Line by line, retype the material below exactly, from its first line up to and including the one holding "<= rep_tot rep".

THE RECORDS:
# # #

(** X11.  After calls of which at least one returned something, and with
    no negative insert length recorded, [__str__] does not raise: the total
    is at least the duplicate count, which is at least 1, and the
    percentage it reports lies above 0 and is at most 100. *)
Theorem report_after_a_cycle (infile urandom : stream) (c : Z)
    (i d s : option Z) (g0 : ModifiedFileData) (n : nat) :
  __init__ infile urandom c i d s = Return g0 ->
  recorded n g0 <> [] ->
  Forall (fun r => 0 <= ins_of r) (recorded n g0) ->
  exists rep : report,
    __str__ (snd (calls n g0)) = Return rep
    /\ 1 <= rep_dup rep <= rep_tot rep
    /\ (0 < rep_pct rep)%Q /\ (rep_pct rep <= inject_Z 100)%Q.
Proof.
  intros H Hne Hpos.
  destruct (init_fresh _ _ _ _ _ _ _ H) as (_ & _ & Hc & Hi & _).
  destruct (stats_after_calls n g0) as (Sc & Si & _).
  rewrite Hc in Sc. rewrite Hi in Si.
  assert (F : Forall (fun r => 1 <= cpy_of r) (recorded n g0)).
  { apply (recorded_invariant (fun _ => True)); [trivial| |exact I].
    intros g' r _ Hr. now destruct (recorded1_bounds g' r Hr) as ((? & _) & _). }
  assert (D : 1 <= dup_c (snd (calls n g0))).
  { unfold dup_c. rewrite Sc, sum_fold_add. cbn [Sample.sum Sample.new].
    clear - F Hne. destruct F as [|r l Hr F]; [congruence|].
    cbn [map zsum fold_right].
    assert (0 <= fold_right Z.add 0 (map cpy_of l))
      by (clear - F; induction F; simpl; lia).
    lia. }
  assert (T : dup_c (snd (calls n g0)) <= tot_c (snd (calls n g0))).
  { unfold tot_c, dup_c. rewrite Si, sum_fold_add.
    cbn [Sample.sum Sample.new]. clear - Hpos.
    assert (0 <= zsum (map ins_of (recorded n g0)))
      by (induction Hpos; simpl; lia).
    lia. }
  unfold __str__, truediv.
  destruct (tot_c (snd (calls n g0)) =? 0) eqn:Z0; [lia|]. cbn [bind].
  eexists. split; [reflexivity|].
  cbn [rep_dup rep_tot rep_pct].
  split; [lia|].
  destruct (tot_c (snd (calls n g0))) as [|t|t] eqn:Et; [lia| |lia].
  destruct (dup_c (snd (calls n g0))) as [|u|u] eqn:Eu; [lia| |lia].
  unfold Qlt, Qle, Qdiv, Qmult, Qinv, inject_Z. cbn [Qnum Qden].
  split; lia.
Qed.

(** ** Insertion switched off: only deletions *)

Lemma subseq_refl {A : Type} (l : list A) : subseq l l.
Proof. induction l; constructor; assumption. Qed.

Lemma subseq_drop {A : Type} (p l1 l2 : list A) :
  subseq l1 l2 -> subseq l1 (p ++ l2).
Proof. intros H. induction p; [exact H|now constructor]. Qed.

Lemma subseq_prefix {A : Type} (p l1 l2 : list A) :
  subseq l1 l2 -> subseq (p ++ l1) (p ++ l2).
Proof. intros H. induction p; [exact H|now constructor]. Qed.

Lemma ins_off_calls_subseq (urandom : stream) (n : nat) :
  forall g : ModifiedFileData,
    ins_off urandom g ->
    subseq (List.concat (fst (calls n g))) (dat g).
Proof.
  induction n as [|n IH]; intros g Hi.
  - cbn [calls fst List.concat]. induction (dat g); constructor; assumption.
  - rewrite calls_step. cbn [fst List.concat].
    pose proof (IH _ (getdata_ins_off urandom g Hi)) as S.
    rewrite (ins_off_chunk urandom g Hi).
    set (data := fst (read (dat g) (cpy_n g))) in *.
    set (rest := snd (read (dat g) (cpy_n g))).
    assert (D : dat g = data ++ rest)
      by (symmetry; apply read_app).
    assert (T : subseq (List.concat (fst (calls n (snd (getdata g)))))
                       rest).
    { destruct data as [|b data'] eqn:E.
      - rewrite (getdata_none g E) in S |- *. cbn [snd] in *.
        rewrite D in S. exact S.
      - rewrite getdata_some in S |- * by (fold data; rewrite E; discriminate).
        cbn [snd] in *.
        destruct (initcycle_frame (after_cycle g)) as (Fd & _).
        rewrite Fd in S. unfold after_cycle in S. cbn [dat] in S.
        fold rest in S.
        rewrite <- (read_app rest (del_n g)).
        now apply subseq_drop. }
    rewrite D. now apply subseq_prefix.
Qed.

(** X13.  A generator made with insert mean 0 only deletes: the run
    writes a subsequence of the original content (bytes of the original in
    their order, none added), takes nothing from the random source, and
    what it has written is shorter than the original by exactly the sum of
    the recorded delete lengths. *)
Theorem zero_insert_mean_only_deletes (infile urandom : stream) (c : Z)
    (d s : option Z) (g0 : ModifiedFileData) :
  __init__ infile urandom c (Some 0) d s = Return g0 ->
  exists (out : bytes) (f : ModifiedFileData),
    run_from g0 = Some (out, f)
    /\ subseq out infile
    /\ ins f = urandom
    /\ len out = dup_c f
    /\ len out + Sample.sum (delstats f) = len infile.
Proof.
  intros H.
  destruct (run_from_returns g0) as (out & f & R & He).
  pose proof R as R'. unfold run_from in R'.
  destruct (copy_loop_calls _ _ _ _ _ R') as (n & _ & Ho & Hf & _).
  cbn [app] in Ho.
  pose proof (init_ins_off _ _ _ _ _ _ H) as I0.
  destruct (init_cpy_n _ _ _ _ _ _ _ H) as (C0 & Hdat & _).
  destruct (init_fresh _ _ _ _ _ _ _ H) as (_ & Hins & Hc & _ & Hx).
  pose proof (calls_invariant _ (getdata_ins_off urandom) n g0 I0) as In.
  pose proof (calls_cpy_n n g0 C0) as Cn.
  pose proof (ins_off_calls_subseq urandom n g0 I0) as S.
  destruct (calls_balance n g0) as (B1 & B2 & _).
  rewrite <- Hf in In, Cn, B1, B2. rewrite <- Ho in S, B2. rewrite Hdat in S.
  assert (Hend : dat f = []).
  { apply getdata_empty_iff in He.
    destruct (dat f) as [|b r] eqn:Ed; [reflexivity|].
    exfalso. revert He. rewrite <- Ed. apply read_some; [exact Cn|].
    rewrite Ed. discriminate. }
  exists out, f. split; [exact R|]. split; [exact S|].
  destruct In as (_ & _ & Hu & _). split; [exact Hu|].
  unfold inp_c in B1. unfold dup_c in *.
  rewrite Hc, Hx, Hdat, Hend in B1. rewrite Hc, Hins, Hu in B2.
  unfold len in *. simpl in B1, B2. split; lia.
Qed.

(** X14.  A chunk is never longer than the pending copy length plus the
    pending insert length, when the latter is not negative: a caller can
    size its buffer from [cpy_n] and [ins_n].  The copied part alone has at
    most [cpy_n] bytes, and the call consumes at most [cpy_n + del_n] bytes
    of the original when [del_n] is not negative. *)
Theorem chunk_size_bound (g : ModifiedFileData) :
  1 <= cpy_n g -> 0 <= ins_n g -> 0 <= del_n g ->
  len (fst (getdata g)) <= cpy_n g + ins_n g
  /\ dup_c (snd (getdata g)) - dup_c g <= cpy_n g
  /\ len (dat g) - len (dat (snd (getdata g))) <= cpy_n g + del_n g.
Proof.
  intros Hc Hi Hd.
  assert (Rb : forall (f : stream) (k : Z),
             0 <= k -> len (fst (read f k)) <= k).
  { intros f k Hk. unfold read, len. destruct (k <? 0) eqn:E; [lia|].
    cbn [fst]. rewrite length_firstn. lia. }
  pose proof (Rb (dat g) (cpy_n g) ltac:(lia)) as R1.
  pose proof (Rb (ins g) (ins_n g) Hi) as R2.
  pose proof (Rb (snd (read (dat g) (cpy_n g))) (del_n g) Hd) as R3.
  pose proof (read_length (dat g) (cpy_n g)) as L1.
  pose proof (read_length (snd (read (dat g) (cpy_n g))) (del_n g)) as L2.
  destruct (fst (read (dat g) (cpy_n g))) as [|b data] eqn:E.
  - rewrite (getdata_none g E). cbn [fst snd]. unfold len. simpl. lia.
  - rewrite getdata_some by (rewrite E; discriminate). cbn [fst snd].
    destruct (initcycle_frame (after_cycle g))
      as (Fdat & _ & _ & _ & _ & _ & _ & _ & _ & Fc & _).
    unfold dup_c. rewrite Fdat, Fc. unfold after_cycle.
    cbn [dat cpystats Sample.sum Sample.add].
    rewrite E. unfold len in *. rewrite length_app. lia.
Qed.

(** ** Within the interpreter's limits *)

Lemma read_check_ok (size : Z) :
  0 <= size <= ssize_max -> read_check size = Return tt.
Proof.
  unfold read_check, ssize_max. intros H.
  destruct (size <? - 2 ^ 63) eqn:E1; [lia|].
  destruct (2 ^ 63 - 1 <? size) eqn:E2; [lia|]. cbn [orb].
  destruct (size <? -1) eqn:E3; [lia|reflexivity].
Qed.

# # #

TASK RESULT:
(** X11.  After calls of which at least one returned something, and with
    no negative insert length recorded, [__str__] does not raise: the total
    is at least the duplicate count, which is at least 1, and the
    percentage it reports lies above 0 and is at most 100. *)
Theorem report_after_a_cycle (infile urandom : stream) (c : Z)
    (i d s : option Z) (g0 : ModifiedFileData) (n : nat) :
  __init__ infile urandom c i d s = Return g0 ->
  recorded n g0 <> [] ->
  Forall (fun r => 0 <= ins_of r) (recorded n g0) ->
  exists rep : report,
    __str__ (snd (calls n g0)) = Return rep
    /\ 1 <= rep_dup rep <= rep_tot rep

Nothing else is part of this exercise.